A practical approach to determination of low concentration uranium isotope ratios in small volumes of urine

Abstract

Thermal ionization-mass spectrometry (TIMS) has long been the benchmark technique for determining uranium isotope ratios. Instrumentation improvements and application optimizations on inductively coupled plasma-mass spectrometry (ICP-MS) instruments have enabled acquisition of data approaching the accuracy and precision obtained using TIMS. However, problems remain for urine uranium ICP-MS isotope ratio analyses at low concentrations.
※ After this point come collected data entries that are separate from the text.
Lemma WriteTo_row (s : CountMinSketch) (r : nat) (row C : list Z) :
  count s !! r = Some row -> length row = Z.to_nat (w s) ->
  length C = Z.to_nat (w s) ->
  for_upto (w s) (fun c C0 =>
      v ← cell (count s) r (Z.of_nat c); store C0 c v) C
  = Done row.
Proof.
  intros Hrow Hlen HC. unfold for_upto.
  rewrite (for_from_fill (fun c => default 0 (row !! c))).
  - by rewrite <- Hlen, lookup_all_eq.
  - done.
  - intros c C0 Hc HC0.
    destruct (lookup_lt_is_Some_2 row c) as [v Hv]; [lia |].
    rewrite (cell_Done _ _ _ row v) by (by rewrite ?Nat2Z.id).
    cbn. unfold store.
    destruct (lookup_lt_is_Some_2 C0 c) as [x Hx]; [lia |].
    by rewrite Hx, Hv.
Qed.

Lemma wrap64_small v : is_uint64 v -> wrap64 v = v.
Proof. intros Hv. by apply Z.mod_small. Qed.

Lemma wrap_int64_small v : - 2 ^ 63 <= v < 2 ^ 63 -> wrap_int64 v = v.
Proof. intros Hv. unfold wrap_int64. rewrite Z.mod_small; lia. Qed.

Lemma codec_size_small s C :
  1 <= d s -> 1 <= w s -> length C = Z.to_nat (w s) ->
  16 + 8 * (d s * w s) < 2 ^ 63 ->
  codec_size s C = 16 + 8 * (d s * w s).
Proof.
  intros Hd Hw HC Hfit. unfold codec_size, binary.Size_uint64s,
    binary.Size_uint64. rewrite HC, Z2Nat.id by lia.
  rewrite (wrap_int64_small (d s)) by nia.
  rewrite (wrap_int64_small (d s * _)) by nia.
  rewrite wrap_int64_small by nia. lia.
Qed.

Lemma Buffer_Write_uint64 (buf : Buffer) v :
  binary_Write_uint64 buf v = (buf ++ binary.PutUint64 v, None).
Proof. reflexivity. Qed.

Lemma Buffer_Write_uint64s (buf : Buffer) vs :
  binary_Write_uint64s buf vs = (buf ++ binary.PutUint64s vs, None).
Proof. reflexivity. Qed.

Lemma WriteTo_eq (s : CountMinSketch) (buf : Buffer) :
  shape_ok s -> well_typed s ->
  exists C, length C = Z.to_nat (w s)
    /\ WriteTo s buf = Done (codec_size s C, None, buf ++ encoding s).
Proof.
  intros Hs (Hd & Hw & Hcells). unfold WriteTo.
  rewrite !wrap64_small by done.
  rewrite !Buffer_Write_uint64.
  set (hdr := (buf ++ binary.PutUint64 (d s)) ++ binary.PutUint64 (w s)).
  match goal with
  | |- context [@for_from_try ?S ?E 0%nat ?n ?f ?x] =>
      destruct (@for_from_try_ok S E
        (fun r '(C, stream) =>
           length C = Z.to_nat (w s)
           /\ stream = hdr ++ flat_map binary.PutUint64s (take r (count s)))
        f n x) as ([C stream] & Hrun & HC & Hstream)
  end.
  - split; [apply length_replicate |]. by rewrite take_0, app_nil_r.
  - intros r [C stream] Hr [HC ->].
    destruct (matrix_row _ _ _ r Hs Hr) as (row & Hrow & Hlen).
    rewrite (WriteTo_row s r row C) by done. cbn.
    eexists (_, _). split; [done |]. split; [done |].
    rewrite (take_S_r _ _ row) by done.
    rewrite flat_map_app. cbn. by rewrite app_nil_r, app_assoc.
  - rewrite Hrun. cbn. exists C. split; [done |]. do 3 f_equal.
    rewrite Hstream. unfold hdr, encoding.
    rewrite take_ge by (destruct Hs as [-> _]; lia).
    rewrite flat_map_concat. by rewrite <- !app_assoc.
Qed.

Lemma length_concat_matrix n m (cnt : list (list Z)) :
  matrix_ok n m cnt -> length (concat cnt) = (n * m)%nat.
Proof.
  intros [Hlen Hrows]. subst n.
  induction Hrows as [|row cnt Hrow Hrows IH]; [done |].
  cbn [concat length]. rewrite length_app, IH, Hrow. lia.
Qed.

Lemma length_encoding s :
  shape_ok s -> is_uint64 (d s) -> is_uint64 (w s) ->
  Z.of_nat (length (encoding s)) = 16 + 8 * (d s * w s).
Proof.
  intros Hs Hd Hw. unfold encoding.
  rewrite !length_app, !length_PutUint64.
  fold (binary.PutUint64s (concat (count s))).
  rewrite length_PutUint64s, (length_concat_matrix _ _ _ Hs).
  unfold is_uint64 in *. lia.
Qed.

(** ** ReadFrom *)

(** [ReadFrom] on any buffer returns, and the receiver keeps its shape
    whether the stream was long enough or not. *)
Lemma ReadFrom_shape (stream : Buffer) (s : CountMinSketch) :
  shape_ok s ->
  exists n err stream' s',
    ReadFrom stream s = Done (n, err, stream', s') /\ shape_ok s'.
Proof.
  intros Hs. unfold ReadFrom.
  destruct (binary_Read_uint64 stream 0) as [[stream1 dv] [e|]] eqn:Hrd.
  { by exists 0, (Some e), stream1, s. }
  destruct (binary_Read_uint64 stream1 0) as [[stream2 wv] [e|]] eqn:Hrw.
  { by exists 0, (Some e), stream2, s. }
  assert (is_uint64 wv) as Hwv.
  { unfold binary_Read_uint64 in Hrw.
    destruct (io_ReadFull stream1 8) as [[st bs] [e|]]; [done |].
    injection Hrw as _ <-. apply Uint64_range. }
  cbn [d w set_count set_w set_d count].
  rewrite alloc_rows by (cbn; apply length_replicate).
  cbn.
  set (s1 := set_count _ _).
  assert (shape_ok s1) as Hs1.
  { apply matrix_replicate. cbn. unfold make_uint64s.
    by rewrite length_replicate, wrap64_small. }
  match goal with
  | |- context [@for_from_try ?S ?E 0%nat ?n ?f ?x] =>
      destruct (@for_from_try_inv S E
        (fun r '(s, C, stream) =>
           shape_ok s /\ d s = d s1 /\ w s = w s1
           /\ length C = Z.to_nat (w s1))
        (fun '(s, C, stream) => shape_ok s)
        f n 0%nat x) as ([[s' C] stream'] & e & Hrun & He)
  end.
  - repeat split; try apply Hs1. cbn. apply length_replicate.
  - intros r [[s0 C] st0] Hr (Hs0 & Hd0 & Hw0 & HC).
    destruct (binary_Read_uint64s st0 C) as [[st1 C'] err] eqn:Hread.
    pose proof (Read_uint64s_length _ _ _ _ _ Hread) as HC'.
    destruct err as [e|].
    + eexists (_, _, _), (Some e). split; [done |]. done.
    + rewrite fill_row; [| done | rewrite Hd0; cbn; lia | congruence].
      cbn. eexists (_, _, _), None. split; [done |].
      split; [| repeat split; [exact Hd0 | exact Hw0 | by rewrite HC']].
      apply (matrix_set_row _ _ _ _ _ Hs0). congruence.
  - rewrite Hrun. cbn.
    destruct e as [e|].
    + by exists 0, (Some e), stream', s'.
    + eexists _, None, stream', _. split; [done |]. apply He.
Qed.

(** Decoding what [WriteTo] wrote gives the sketch back, whatever the
    receiver held and whatever follows in the stream. *)
Lemma ReadFrom_encoding (s s0 : CountMinSketch) (rest : Buffer) :
  shape_ok s -> well_typed s ->
  exists C, length C = Z.to_nat (w s)
    /\ ReadFrom (encoding s ++ rest : Buffer) s0
       = Done (codec_size s C, None, rest,
               {| d := d s; w := w s; count := count s;
                  hasher := fnv.New64 |}).
Proof.
  intros Hs (Hd & Hw & Hcells). unfold ReadFrom, encoding.
  rewrite <- !app_assoc.
  rewrite (Read_uint64_PutUint64 (d s)) by done.
  rewrite (Read_uint64_PutUint64 (w s)) by done.
  cbn [d w set_count set_w set_d count].
  rewrite !wrap64_small by done.
  rewrite alloc_rows by (cbn; apply length_replicate).
  rewrite flat_map_concat. cbn.
  match goal with
  | |- context [@for_from_try ?S ?E 0%nat ?n ?f ?x] =>
      destruct (@for_from_try_ok S E
        (fun r '(st, C, stream) =>
           d st = d s /\ w st = w s /\ hasher st = hasher s0
           /\ length C = Z.to_nat (w s)
           /\ length (count st) = Z.to_nat (d s)
           /\ (forall k, (k < Z.to_nat (d s))%nat ->
                 count st !! k
                 = if decide (k < r)%nat then count s !! k
                   else Some (make_uint64s (w s)))
           /\ stream
              = flat_map (flat_map binary.PutUint64) (drop r (count s))
                ++ rest)
        f n x)
        as ([[st C] stream] & Hrun & Hdst & Hwst & Hhst & HC & Hlen & Hrows
            & Hstream)
  end.
  - cbn. repeat split; try done.
    + apply length_replicate.
    + apply length_replicate.
    + intros k Hk. rewrite decide_False by lia.
      by apply lookup_replicate_2.
  - intros r [[st C] stream] Hr (Hdst & Hwst & Hhst & HC & Hlen & Hrows & ->).
    destruct (matrix_row _ _ _ r Hs Hr) as (row & Hrow & Hlrow).
    assert (shape_ok st) as Hst.
    { split; [by rewrite Hdst |]. apply Forall_lookup. intros k rowk Hk.
      pose proof (lookup_lt_Some _ _ _ Hk) as Hlt.
      rewrite Hrows in Hk by lia. rewrite Hwst.
      destruct (decide (k < r)%nat).
      - destruct Hs as [_ Hrs]. by apply (proj1 (Forall_lookup _ _) Hrs k).
      - injection Hk as <-. apply length_replicate. }
    rewrite (drop_S _ row) by done. cbn [flat_map].
    rewrite <- app_assoc.
    fold (binary.PutUint64s row).
    rewrite (Read_uint64s_PutUint64s row); [| | lia].
    2: { by apply (proj1 (Forall_lookup _ _) Hcells r). }
    rewrite fill_row; [| done | lia | lia].
    cbn. eexists (_, _, _). split; [done |]. cbn.
    repeat split; try done.
    + by rewrite length_insert.
    + intros k Hk. destruct (decide (k = r)) as [->|Hne].
      * rewrite list_lookup_insert_eq by lia.
        by rewrite decide_True by lia.
      * rewrite list_lookup_insert_ne by done. rewrite Hrows by done.
        destruct (decide (k < r)%nat), (decide (k < Datatypes.S r)%nat);
          (done || lia).
  - rewrite Hrun. cbn. exists C. split; [done |].
    destruct st as [d1 w1 c1 hs1]. cbn in *. subst.
    unfold codec_size, set_hasher. cbn.
    rewrite drop_ge by (destruct Hs as [-> _]; lia). cbn.
    do 3 f_equal. apply list_eq. intros k.
    destruct (decide (k < Z.to_nat (d s))%nat) as [Hk|Hk].
    + rewrite Hrows by done. by rewrite decide_True by lia.
    + destruct Hs as [Hl _]. rewrite !lookup_ge_None_2; (done || lia).
Qed.

(** ** New *)

Lemma New_rows_eq (d0 w0 : Z) :
  New_rows d0 w0 (replicate (Z.to_nat d0) [])
  = Done (replicate (Z.to_nat d0) (make_uint64s w0)).
Proof.
  unfold New_rows, for_upto.
  rewrite (for_from_fill (fun _ => make_uint64s w0)).
  - f_equal. apply list_eq. intros k. rewrite list_lookup_fmap.
    destruct (decide (k < Z.to_nat d0)%nat) as [Hk|Hk].
    + rewrite lookup_seq_lt by done. cbn. symmetry.
      by apply lookup_replicate_2.
    + rewrite lookup_seq_ge by lia. cbn. symmetry.
      apply lookup_ge_None_2. rewrite length_replicate. lia.
  - apply length_replicate.
  - intros r l0 Hr Hl0. unfold store.
    destruct (lookup_lt_is_Some_2 l0 r) as [x Hx]; [lia |].
    by rewrite Hx.
Qed.

Lemma New_ok (d0 w0 : Z) (h : heap) :
  1 <= d0 -> 1 <= w0 ->
  New d0 w0 h
  = Done (Some (fresh (dom h)), None,
          <[fresh (dom h) := fresh_sketch d0 w0]> h).
Proof.
  intros Hd Hw. unfold New.
  destruct (Z.leb_spec d0 0); [lia |]. destruct (Z.leb_spec w0 0); [lia |].
  cbn [orb]. by rewrite New_rows_eq.
Qed.

Lemma New_zero (d0 w0 : Z) (h : heap) :
  d0 <= 0 \/ w0 <= 0 -> New d0 w0 h = Done (None, Some errNew, h).
Proof.
  intros Hz. unfold New.
  destruct (Z.leb_spec d0 0), (Z.leb_spec w0 0); (done || lia).
Qed.

Lemma shape_ok_fresh d0 w0 : shape_ok (fresh_sketch d0 w0).
Proof. apply matrix_replicate. apply length_replicate. Qed.

Lemma fresh_not_in (h : heap) : h !! fresh (dom h) = None.
Proof. apply not_elem_of_dom. apply is_fresh. Qed.
(** Witness of X12: a SIGHUP in a process whose scanner finds no
    document. *)
Lemma receive_SIGHUP_empty_file_witness :
  exists w, receive (E := fixtures.stub) samples.hup fixtures.world0 = Done w tt /\
            applied w = [Config.zero].
Proof.
  assert (Hne : configFile fixtures.world0 <> "") by discriminate.
  destruct (receive_SIGHUP_empty_file (E := fixtures.stub) samples.hup fixtures.world0
              "" None Hne eq_refl eq_refl eq_refl (or_introl eq_refl))
    as (w & Hr & Ha & _).
  exists w. auto.
Defined.

End Samples.

Section Samples.

#[local] Existing Instance fixtures.lib.

(** Witness of X13: two signals, one of them a SIGHUP. *)
Lemma signalLoop_invariants_witness :
  exists w, signalLoop (E := fixtures.stub) [samples.usr1; samples.hup] fixtures.world0
            = Done w tt /\
            (length (applied w) <= 1)%nat.
Proof.
  assert (Hne : configFile fixtures.world0 <> "") by discriminate.
  destruct (signalLoop_invariants (E := fixtures.stub) [samples.usr1; samples.hup]
              fixtures.world0 Hne)
    as (w & t & new & Hl & _ & _ & _ & _ & Ha & Hlen & _).
  exists w. split; [exact Hl|]. rewrite Ha. cbn in Hlen |- *. exact Hlen.
Defined.

End Samples.

Section Samples.

#[local] Existing Instance fixtures.lib.

(** Witness of X14: a process whose scanner finds no document in its
    configuration file. *)
Lemma main_panics_witness :
  exists w, main (E := fixtures.stub) [] fixtures.world1 = Exited 2 w.
Proof.
  apply (proj2 (main_panics (E := fixtures.stub) [] fixtures.world1)).
  split; [reflexivity|]. split; [discriminate|]. split; [|reflexivity].
  exists "", None. split; [reflexivity|]. split; [reflexivity|]. left. reflexivity.
Defined.
(** The loop is the specification's scan wherever the two reserve the
    same width for the badge. *)
Lemma scan_loop (rs : list string) suf : forall pre avail out,
  rs = (pre ++ suf)%list ->
  (forall i, (List.length pre <= i)%nat ->
     badgeReservationAt host (List.length rs) i
     = referenceBadgeReserved host (List.length rs) i) ->
  Reference.scan (calculateWidthOfTextForElement host)
    "recipients-text-measure-element" "badge-measure-element" 5 2 2
    (List.length rs) rs (seq (List.length pre) (List.length suf)) avail out
  = loop host (List.length rs) (widthOfEllipses host)
      (combine (seq (List.length pre) (List.length suf)) suf) avail out 0.
Proof.
  induction suf as [|r suf IH]; intros pre avail out Hrs Hbadge; [reflexivity|].
  rewrite entries_from_cons, loop_cons.
  cbn [List.length seq Reference.scan].
  assert (Hnth : nth (List.length pre) rs "" = r) by (rewrite Hrs; apply nth_middle).
  rewrite Hnth.
  fold (referenceBadgeReserved host (List.length rs) (List.length pre)).
  rewrite <- (Hbadge (List.length pre)) by lia.
  unfold requiredAt, widthOfRecipientAt, recipientTextAt, isLastAt.
  fold (widthOfEllipses host).
  assert (Hnext : S (List.length pre) = List.length (pre ++ [r])%list)
    by (rewrite length_app; simpl; lia).
  destruct (avail >? _)%Z.
  - rewrite Hnext. apply IH.
    + now rewrite <- app_assoc.
    + intros i Hi. apply Hbadge. rewrite <- Hnext in Hi. lia.
  - reflexivity.
Qed.

(** The pass computes what the reference algorithm computes whenever, at
    the first entry, it reserves the width the reference reserves. *)
Lemma fit_reference (w : Z) (rs : list string) :
  badgeReservationAt host (List.length rs) 0
    = referenceBadgeReserved host (List.length rs) 0 ->
  fit host w rs = referenceFit host w rs.
Proof.
  intros H0. unfold fit, referenceFit, Reference.fit, formatRecipientsForDisplay.
  cbn [recipients container badgeNumber mount].
  rewrite (clientWidthOr0_some (mount rs (Some w)) w) by reflexivity.
  fold (widthOfEllipses host). unfold entries.
  assert (Hbadge : forall i, (List.length (@nil string) <= i)%nat ->
            badgeReservationAt host (List.length rs) i
            = referenceBadgeReserved host (List.length rs) i).
  { intros [|i] _; [exact H0 | now apply badgeReservationAt_after_first]. }
  pose proof (scan_loop rs rs [] w "" eq_refl Hbadge) as Hscan.
  cbn [List.length] in Hscan. rewrite Hscan.
  now destruct (loop host _ _ _ _ _ _).
Qed.

End Refinement.

(** The pass refines the reference algorithm on every list of at most one
    recipient, and on every longer list for which the measurer gives the
    labels ["+N"] and ["+(N-1)"] the same width. *)
Theorem fit_reference_same_label_width (h : Host) (w : Z) (rs : list string) :
  (List.length rs <= 1)%nat
  \/ calculateWidthOfTextForElement h
       ("+" ++ Str.toString (Z.of_nat (List.length rs))) "badge-measure-element"
     = calculateWidthOfTextForElement h
         ("+" ++ Str.toString (Z.of_nat (List.length rs) - 1)) "badge-measure-element" ->
  fit h w rs = referenceFit h w rs.
Proof.
  intros H. apply fit_reference.
  destruct H as [H | H].
  - destruct rs as [|r [|r' rest]]; [reflexivity | reflexivity | simpl in H; lia].
  - unfold badgeReservationAt, referenceBadgeReserved, Reference.badgeReserved,
      widthOfBadgeAt, badgeLabelAt.
    unfold Reference.candidateHiddenCount, badgeNumberValueAt. cbn [Nat.eqb].
    change (Z.of_nat 0) with 0. rewrite Z.sub_0_r. now rewrite H.
Qed.

Lemma fit_reference_same_label_width_witness :
  fit headless 100 ["a"; "b"; "c"] = referenceFit headless 100 ["a"; "b"; "c"].
Proof.
  apply (fit_reference_same_label_width headless 100 ["a"; "b"; "c"]).
  right. vm_compute. reflexivity.
Defined.

(** C2 at its failing input.  At the first of ten recipients a failure
    hides nine, yet the label measured for the badge is ["+10"]: with the
    fallback formula 53 pixels are reserved where the label ["+9"] of the
    claim takes 45. *)
Theorem badge_label_first_of_ten :
  badgeNumberValueAt 10 0 = 9
  /\ badgeLabelAt 10 0 = "+10"
  /\ badgeReservationAt headless 10 0 = 53
  /\ referenceBadgeReserved headless 10 0 = 45.
Proof. repeat split; vm_compute; reflexivity. Qed.
(** * ragbuilder: component registry and data-ingest configuration loader

    A shallow embedding of
      - [src/ragbuilder/config/components.py]: the package requirement
        record [_PkgSpec], the component enumerations and the registry
        tables that map an enumeration member to a lazily imported class;
      - [src/ragbuilder/data_ingest/config.py]: the pydantic schemas of the
        single-run and the multi-option configuration, [load_config] and
        [save_config].

    Python values are modelled as inductive data, dictionaries as [gmap]s
    keyed by strings, exceptions as an explicit result type. *)

From Stdlib Require Import Ascii.
From stdpp Require Import gmap strings list fin_maps pretty.

#[local] Set Warnings "-register-all".
#[local] Open Scope string_scope.
#[local] Open Scope Z_scope.

(** ** Python strings *)

(** [s.replace(old, new)] for one-character [old] and [new]. *)
Fixpoint str_replace_char (old new : Ascii.ascii) (s : string) : string :=
  match s with
  | EmptyString => EmptyString
  | String c rest =>
      String (if bool_decide (c = old) then new else c) (str_replace_char old new rest)
  end.

(** [needle in haystack] on two strings: the substring test. *)
Fixpoint str_contains (needle haystack : string) : bool :=
  String.prefix needle haystack ||
  match haystack with
  | EmptyString => false
  | String _ rest => str_contains needle rest
  end.

(** Truthiness of a string: [not s] holds exactly for the empty string. *)
Definition str_truthy (s : string) : bool :=
  match s with EmptyString => false | String _ _ => true end.

(** ** components.py *)

(** The dataclass [_PkgSpec]; [_PkgSpec.new] is the generated [__init__]
    followed by [__post_init__]. *)
Module _PkgSpec.
Record t := mk { install_name : string; import_name : string }.

Definition __post_init__ (self : t) : t :=
  if negb (str_truthy (import_name self))
  then mk (install_name self) (str_replace_char "-"%char "_"%char (install_name self))
  else self.

Definition new (install_name : string) (import_name : string) : t :=
  __post_init__ (mk install_name import_name).

(** [_PkgSpec(install_name)]: the field default [import_name = ""]. *)
Definition of_install_name (install_name : string) : t := new install_name "".

End _PkgSpec.

(** A [str]-mixin [Enum]: its members, the value of each, and the lookup of
    a member by value that [EnumClass(value)] performs. *)
Definition enum_of_value {E : Type} (members : list E) (value : E → string)
    (s : string) : option E :=
  List.find (λ m, String.eqb (value m) s) members.

Module GraphType.
Inductive t := NEO4J.
Definition value (m : t) : string := match m with NEO4J => "neo4j" end.
Definition members : list t := [NEO4J].
Definition of_value : string → option t := enum_of_value members value.
End GraphType.

Module LLMType.
Inductive t :=
  OPENAI | AZURE_OPENAI | HUGGINGFACE | OLLAMA | COHERE | VERTEXAI | BEDROCK | JINA | CUSTOM.
Definition value (m : t) : string :=
  match m with
  | OPENAI => "openai"
  | AZURE_OPENAI => "azure_openai"
  | HUGGINGFACE => "huggingface"
  | OLLAMA => "ollama"
  | COHERE => "cohere"
  | VERTEXAI => "vertexai"
  | BEDROCK => "bedrock"
  | JINA => "jina"
  | CUSTOM => "custom"
  end.
Definition members : list t :=
  [OPENAI; AZURE_OPENAI; HUGGINGFACE; OLLAMA; COHERE; VERTEXAI; BEDROCK; JINA; CUSTOM].
Definition of_value : string → option t := enum_of_value members value.
End LLMType.

Module ParserType.
Inductive t :=
  UNSTRUCTURED | PYMUPDF | PYPDF | DOCX | AZURE_BLOB | S3 | DIRECTORY | WEB | CUSTOM.
Definition value (m : t) : string :=
  match m with
  | UNSTRUCTURED => "unstructured"
  | PYMUPDF => "pymupdf"
  | PYPDF => "pypdf"
  | DOCX => "docx"
  | AZURE_BLOB => "azure_blob"
  | S3 => "s3"
  | DIRECTORY => "directory"
  | WEB => "web"
  | CUSTOM => "custom"
  end.
Definition members : list t :=
  [UNSTRUCTURED; PYMUPDF; PYPDF; DOCX; AZURE_BLOB; S3; DIRECTORY; WEB; CUSTOM].
Definition of_value : string → option t := enum_of_value members value.
End ParserType.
Microwave digestion of urine to eliminate organic interferences, solid phase chelation extraction of actinides from the matrix, use of a desolvating introduction system, and gas flow optimizations to minimize mass fractionation were employed to develop a magnetic sector ICP-MS method sensitive enough to accurately measure urine uranium isotope ratios at concentrations below 10 ng L⁻¹ in 2 mL urine with little or no correction. This method was used to determine isotope ratios for internally and externally prepared natural and depleted uranium-spiked urine. Ratio accuracy obtained from triplicate digestions, preparations, and analyses were within 1% of expected values characterized or calculated from sources over concentrations ranging from 5 to 500 ng L⁻¹ total uranium.